> **Problem requirements**
From the records below, print exactly the lines starting at the one containing "right; by left|]." and ending at the one containing "assert (Hrun : ∀", ends included, and nothing else.

Stored data:
..............................

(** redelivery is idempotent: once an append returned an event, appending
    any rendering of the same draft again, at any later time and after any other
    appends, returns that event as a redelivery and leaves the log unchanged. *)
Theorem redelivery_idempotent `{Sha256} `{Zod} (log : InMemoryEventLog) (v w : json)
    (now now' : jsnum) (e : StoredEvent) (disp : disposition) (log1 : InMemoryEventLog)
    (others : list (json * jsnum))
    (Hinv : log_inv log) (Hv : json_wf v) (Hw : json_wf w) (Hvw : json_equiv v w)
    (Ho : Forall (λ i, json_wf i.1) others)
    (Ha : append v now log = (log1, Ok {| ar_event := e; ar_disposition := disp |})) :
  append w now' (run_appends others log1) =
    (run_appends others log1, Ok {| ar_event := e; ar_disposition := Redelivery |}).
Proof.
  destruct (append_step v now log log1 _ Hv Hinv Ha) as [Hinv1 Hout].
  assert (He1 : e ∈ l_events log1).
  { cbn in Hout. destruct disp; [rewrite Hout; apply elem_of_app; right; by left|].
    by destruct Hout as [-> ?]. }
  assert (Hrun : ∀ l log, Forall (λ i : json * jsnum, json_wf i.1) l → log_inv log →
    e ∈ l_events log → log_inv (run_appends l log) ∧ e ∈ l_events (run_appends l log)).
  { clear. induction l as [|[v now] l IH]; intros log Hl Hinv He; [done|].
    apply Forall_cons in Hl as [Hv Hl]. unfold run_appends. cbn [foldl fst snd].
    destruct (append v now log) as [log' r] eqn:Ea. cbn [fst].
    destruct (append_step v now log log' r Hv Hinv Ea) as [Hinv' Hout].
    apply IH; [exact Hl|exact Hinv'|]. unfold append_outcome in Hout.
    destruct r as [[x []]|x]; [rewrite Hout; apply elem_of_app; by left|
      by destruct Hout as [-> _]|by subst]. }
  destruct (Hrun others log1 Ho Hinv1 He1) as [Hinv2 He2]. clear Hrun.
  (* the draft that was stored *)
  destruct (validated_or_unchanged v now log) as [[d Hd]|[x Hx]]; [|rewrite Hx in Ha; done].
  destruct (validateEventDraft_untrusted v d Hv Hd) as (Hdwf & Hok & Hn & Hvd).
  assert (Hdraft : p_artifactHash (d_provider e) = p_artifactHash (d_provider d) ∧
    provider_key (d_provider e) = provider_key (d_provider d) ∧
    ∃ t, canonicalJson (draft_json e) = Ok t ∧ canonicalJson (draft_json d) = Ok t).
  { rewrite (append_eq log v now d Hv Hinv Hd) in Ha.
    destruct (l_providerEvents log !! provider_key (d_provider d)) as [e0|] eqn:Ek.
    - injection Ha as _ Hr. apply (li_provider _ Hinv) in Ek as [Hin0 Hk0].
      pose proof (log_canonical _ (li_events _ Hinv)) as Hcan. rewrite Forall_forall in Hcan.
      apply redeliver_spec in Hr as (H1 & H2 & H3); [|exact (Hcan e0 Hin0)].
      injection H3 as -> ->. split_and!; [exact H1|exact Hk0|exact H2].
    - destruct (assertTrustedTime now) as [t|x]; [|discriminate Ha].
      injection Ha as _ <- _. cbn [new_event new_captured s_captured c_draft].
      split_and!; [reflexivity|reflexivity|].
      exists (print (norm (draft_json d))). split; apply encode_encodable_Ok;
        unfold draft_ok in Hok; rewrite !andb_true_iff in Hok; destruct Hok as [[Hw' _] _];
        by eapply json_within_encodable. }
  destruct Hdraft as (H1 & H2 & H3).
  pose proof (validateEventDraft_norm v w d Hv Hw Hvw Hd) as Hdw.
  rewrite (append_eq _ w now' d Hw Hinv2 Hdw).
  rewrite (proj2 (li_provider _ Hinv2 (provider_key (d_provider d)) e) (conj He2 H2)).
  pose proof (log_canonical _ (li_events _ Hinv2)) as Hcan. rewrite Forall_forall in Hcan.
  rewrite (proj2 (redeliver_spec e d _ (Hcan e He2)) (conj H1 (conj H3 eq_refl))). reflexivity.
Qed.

..............................

> **Answer box**
  { cbn in Hout. destruct disp; [rewrite Hout; apply elem_of_app; right; by left|].
    by destruct Hout as [-> ?]. }
  assert (Hrun : ∀ l log, Forall (λ i : json * jsnum, json_wf i.1) l → log_inv log →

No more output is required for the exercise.